Thank you for your reply! The auto_liver_mask preprocess in demo.py don't work on my ct dataset,can i crop area around the target object by manual?
Yes, a rough crop is fine.
In order to register MR to CT.I try to change similarloss to miloss(Mutual information).loss=-miloss+0.1reg_loss Here is my result.(traindata:35ct,35mri,random combination). Mi_loss:https://user-images.githubusercontent.com/45729525/81144615-08e8b400-8fa7-11ea-8c3e-e33d36cf8190.png smooth_loss:https://user-images.githubusercontent.com/45729525/81144674-2584ec00-8fa7-11ea-9b95-d844c5842598.png It looks like miloss is not converging.(decreases too much,from -0.02 to -0.35) smooth_loss first decreases and then increases.

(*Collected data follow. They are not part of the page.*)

(* ===== verification/Failover.v ===== *)
(** Fail-over of a shard between two rate limit servers that keep their
    conditions in the API server: what the old leader granted, the new one
    knows. *)
From stdpp Require Import base tactics list strings gmap sets relations.
From Stdlib Require Import ZArith Lia.
From S2P Require Import Prelude ApiTypes Validation FlowControl GlobalFlowControl LimitStore K8sStore Float64 Allocation RateLimiter RateLimiterSpec ServerInvariant.

Local Open Scope Z_scope.
Local Open Scope go_scope.

(** * Handling clusters keeps what clients were granted *)

Section others.
Context `{RateLimiter} `{MapRange} `{FloatToInt} {W S : Type} `{!LimitStore W S} `{!LimitStoreLaws W S} `{!LimitStoreKeeps W S}.
Implicit Types r : rateLimiter (W := W) (S := S).

Lemma save_upstream_others w (s : S) cluster c n :
  ls_inv s -> n <> upstreamStateConditionName c ->
  ls_Get (snd (fst (save_upstream w s cluster))) c n = ls_Get s c n.
Proof.
  intros Hinv Hn. set (name := uc_Name cluster).
  assert (forall s x, ls_inv s -> rlc_Name x = upstreamStateConditionName name ->
    ls_Get (snd (fst (match ls_Save w s name x with
      | (w, store, Err e) => (w, store, Err (StoreError e))
      | (w, store, Panic) => (w, store, Panic)
      | (w, store, Ok _) => (w, ls_SyncFlowControl store name (spec_FlowControl (uc_Spec cluster)), Ok tt)
      end))) c n = ls_Get s c n) as Hsave.
  { intros s0 x Hs0 Hx. assert ((c, n) <> (name, rlc_Name x)) as Hne by (rewrite Hx; intros [= -> ->]; done).
    pose proof (keeps_save w s0 name x Hs0) as [Hinv1 _]. pose proof (keeps_others w s0 name x c n Hs0 Hne) as Hk.
    destruct (ls_Save w s0 name x) as [[w1 s1] [u|e|]]; cbn [fst snd] in *; [|done..].
    destruct (law_sync s1 name (spec_FlowControl (uc_Spec cluster)) Hinv1) as [_ Hget]. by rewrite Hget. }
  unfold save_upstream. fold name. destruct (ls_Get s name _) as [x|e|] eqn:E; [| |done].
  - pose proof (law_name s name _ x Hinv E) as Hx.
    destruct (law_update_condition s name (upstreamStateConditionName name)
      (fun _ => updateUpstreamStateCondition (Some x) cluster) Hinv) as (Hinv1 & Hget & _).
    { intros y Hy. by rewrite (law_name s name _ y Hinv Hy). }
    rewrite Hsave by done. rewrite Hget. destruct (ls_Get s c n); [|done..].
    rewrite decide_False by (intros [= -> ->]; done). done.
  - destruct (IsNotFound e); [|done]. by apply Hsave.
Qed.

(** The clusters of a list are found by their names. *)
Definition lists_found (lister : cluster_lister) (clusters : list UpstreamCluster) : Prop :=
  Forall (fun c => exists o, lister_Get lister (uc_Name c) = inr o) clusters.

Lemma handler_others lister r cluster shard s c n :
  server_ok r -> rl_limitStoreMap r !! shard = Some s -> n <> upstreamStateConditionName c ->
  (exists o, lister_Get lister (uc_Name cluster) = inr o) ->
  exists s', rl_limitStoreMap (fst (UpstreamConditionHandler lister r cluster)) !! shard = Some s' /\
    ls_Get s' c n = ls_Get s c n.
Proof.
  intros Hr Hs Hn [o Ho]. unfold UpstreamConditionHandler.
  destruct (GetShardID _ _) as [id|[]|]; [|by exists s]. destruct (rl_IsLeader r id); [|by exists s].
  destruct (getLimitStoreForShard r id) as [store|] eqn:Es; [|by exists s]. rewrite Ho.
  change (rl_world (with_lock r (uc_Name cluster))) with (rl_world r).
  pose proof (save_upstream_others (rl_world r) store cluster c n (proj1 (Hr id store Es)) Hn) as Hk.
  destruct (save_upstream _ _ _) as [[w1 s1] res]. cbn. destruct (decide (id = shard)) as [->|Hne].
  - exists s1. rewrite lookup_insert_eq. split; [done|]. unfold getLimitStoreForShard in Es. cbn in Hk. congruence.
  - exists s. by rewrite lookup_insert_ne.
Qed.

Lemma handle_clusters_others lister r shard clusters s c n :
  server_ok r -> rl_limitStoreMap r !! shard = Some s -> n <> upstreamStateConditionName c ->
  lists_found lister clusters ->
  exists s', rl_limitStoreMap (fst (handle_clusters lister r shard clusters)) !! shard = Some s' /\
    ls_Get s' c n = ls_Get s c n.
Proof.
  intros Hr Hs Hn Hl. revert r s Hr Hs. induction Hl as [|o clusters Ho _ IH]; intros r s Hr Hs; [by exists s|].
  cbn [handle_clusters]. destruct (GetShardID _ _) as [id|[]|]; [|by exists s].
  destruct (id =? shard); [|by apply IH].
  destruct (handler_others lister r o shard s c n Hr Hs Hn Ho) as (s1 & Hs1 & Hg1).
  pose proof (proj2 (handler_safe lister r o) Hr) as Hr1.
  destruct (UpstreamConditionHandler lister r o) as [r1 [u| |]]; cbn [fst] in *; [|by exists s1..].
  destruct (IH r1 s1 Hr1 Hs1) as (s2 & Hs2 & Hg2). exists s2. split; [done|congruence].
Qed.
End others.

(** * Two servers *)

Section failover.
Context `{RateLimiter} `{MapRange} `{FloatToInt} {W : Type} `{!RestClient W} `{Backoff}.
Context (period : Z).
Implicit Types r : rateLimiter (W := W) (S := objectStore).

(** [store.NewLimitStore] of a server that keeps conditions in the API
    server. *)
Definition new_k8s_store (count shard : Z) : option objectStore := Some (NewK8sCacheStore period shard count).

Lemma new_k8s_sound count : sound_stores (W := W) (new_k8s_store count) count.
Proof.
  intros shard s [= <-]. split_and!; [by intros c u Hu|done|done].
Qed.

Lemma stop_store_once tries w (s : objectStore) w' s' u :
  objectStore_Stop w s = (w', s', Ok u) -> stop_store (Datatypes.S tries) w s = w'.
Proof. intros Hs. cbn [stop_store ls_Stop objectStore_LimitStore]. by rewrite Hs. Qed.

(** No two conditions of a server have the same name. *)
Definition unique_names (s : objectStore) : Prop :=
  forall c d n x y, localStore_Get (os_localStore s) c n = Ok x -> localStore_Get (os_localStore s) d n = Ok y -> c = d.

Lemma load_no_panic value (s : objectStore) shard w w' s' :
  GetShardID value (os_shardCount s) = Ok shard -> objectStore_Load w s <> (w', s', Panic).
Proof.
  intros Hid. unfold objectStore_Load. destruct (rest_List w) as [e|items]; [done|].
  destruct (load_items_total items s) as [s1 ->]; [|done].
  unfold GetShardID in Hid. by destruct (Z.eqb_spec (uwrap32 (os_shardCount s)) 0).
Qed.

(** A server that serves a shard it just started to lead has what it loaded,
    states of clusters aside. *)
Lemma started_has_loaded lister r shard w s res s2 c n x :
  server_ok r -> rl_limitStoreMap r !! shard = None ->
  objectStore_Load (rl_world r) (NewK8sCacheStore period shard (rl_shardCount r)) = (w, s, res) -> res <> Panic ->
  (forall clusters, lister_clusters lister = inr clusters -> lists_found lister clusters) ->
  rl_limitStoreMap (startLeading (new_k8s_store (rl_shardCount r)) lister r shard) !! shard = Some s2 ->
  res = Ok tt /\ (ls_Get s c n = Ok x -> n <> upstreamStateConditionName c -> ls_Get s2 c n = Ok x).
Proof.
  intros Hr Hnone Hload Hpanic Hlist. unfold startLeading, getLimitStoreForShard. rewrite Hnone. cbn [new_k8s_store].
  pose proof (load_ok (W := W) (new_k8s_store (rl_shardCount r)) (rl_shardCount r) shard (rl_world r) _ (new_k8s_sound _) eq_refl) as Hok.
  cbn [ls_Load objectStore_LimitStore] in Hok |- *. rewrite Hload in Hok |- *. cbn [fst snd] in Hok.
  destruct res as [[]|e|]; [|cbn; by rewrite lookup_delete_eq|done].
  assert (server_ok (put_store_world r shard (w, s))) as Hput by (by apply (safe_store r _ shard s)).
  intros Hs2. split; [done|]. intros Hx Hn. revert Hs2. unfold syncUpstreamClustersForShard.
  destruct (lister_clusters lister) as [e|clusters]; [cbn; rewrite lookup_insert_eq; cbn; by rewrite lookup_delete_eq|].
  destruct (handle_clusters_others lister (put_store_world r shard (w, s)) shard clusters s c n Hput) as (s3 & Hs3 & Hg);
    [cbn; by rewrite lookup_insert_eq|done|by apply Hlist|].
  destruct (handle_clusters _ _ _ _) as [r3 res]. cbn [fst] in Hs3. destruct res as [u|e|].
  - rewrite Hs3. intros [= <-]. congruence.
  - rewrite Hs3. cbn. by rewrite lookup_delete_eq.
  - rewrite Hs3. intros [= <-]. congruence.
Qed.

End failover.

(** * Example *)

Module FailoverExample.
#[local] Existing Instance SimpleLimiter.limiter.
#[local] Existing Instance sorted_range.
#[local] Existing Instance amd64_conversion.
#[local] Existing Instance SimpleServer.client.
#[local] Existing Instance SimpleServer.retry.

Definition server (me : string) (stores : gmap Z objectStore) (w : gmap string RateLimitCondition) : rateLimiter :=
  MkRateLimiter "run" me 1 ∅ ∅ stores ∅ w.

Definition old_leader : rateLimiter := server "a" {[ 0 := K8sExample.store ]} ∅.
Definition stopped : rateLimiter := onStoppedLeading old_leader 0.
Definition new_leader : rateLimiter := server "b" ∅ (rl_world stopped).
Definition serving : rateLimiter := onStartedLeading (new_k8s_store 30 1) LimiterExample.lister new_leader 0.

Lemma old_ok : server_ok old_leader.
Proof.
  intros k s Hk. cbn in Hk. apply lookup_singleton_Some in Hk as [<- <-]. split; [exact K8sExample.store_local_inv|].
  intros c n x (-> & _ & ->)%K8sExample.store_get. split; [reflexivity|]. vm_compute. reflexivity.
Qed.

Lemma old_stops : exists s0, objectStore_Stop ∅ K8sExample.store = (rl_world stopped, s0, Ok tt).
Proof.
  assert (snd (objectStore_Stop ∅ K8sExample.store) = Ok tt) as Hok by (vm_compute; reflexivity).
  destruct (objectStore_Stop ∅ K8sExample.store) as [[w s0] res] eqn:E. cbn [snd] in Hok. subst res. exists s0.
  f_equal. f_equal. symmetry. change (stop_store 10 ∅ K8sExample.store = w).
  by rewrite (stop_store_once 9 ∅ K8sExample.store w s0 tt E).
Qed.


(** Names are not unique by themselves: instances of two clusters may report
    under one name. *)
Example names_collide :
  GenerateRateLimitConditionName "a" "b.gw" = GenerateRateLimitConditionName "a.b" "gw".
Proof. reflexivity. Qed.
End FailoverExample.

Here is dice on the test dataset.It looks ok, but the warped image is bad. val_dice:https://user-images.githubusercontent.com/45729525/81145967-f58b1800-8fa9-11ea-88c4-2643784840e6.png img_fixed:https://user-images.githubusercontent.com/45729525/81146587-2ddf2600-8fab-11ea-9aca-071f6256059e.jpg img_moving:https://user-images.githubusercontent.com/45729525/81146583-2a4b9f00-8fab-11ea-962c-4ec433ff3cd6.jpg img_warped:https://user-images.githubusercontent.com/45729525/81146166-531f6480-8faa-11ea-8130-bada6792eb4f.jpg Is it caused by my loss function setting?
This is actually an active research topic... So it is not surprising that some losses may or may not work for this setting.
Ok thanks for your answers!
The following is the data after processed. train dataset is 35 ct. valid dataset is 5. final dice score is 0.5
Is there any problem? Is the intensity difference between the images too large? I want to registration between ct and mr.What process should i do with mri image?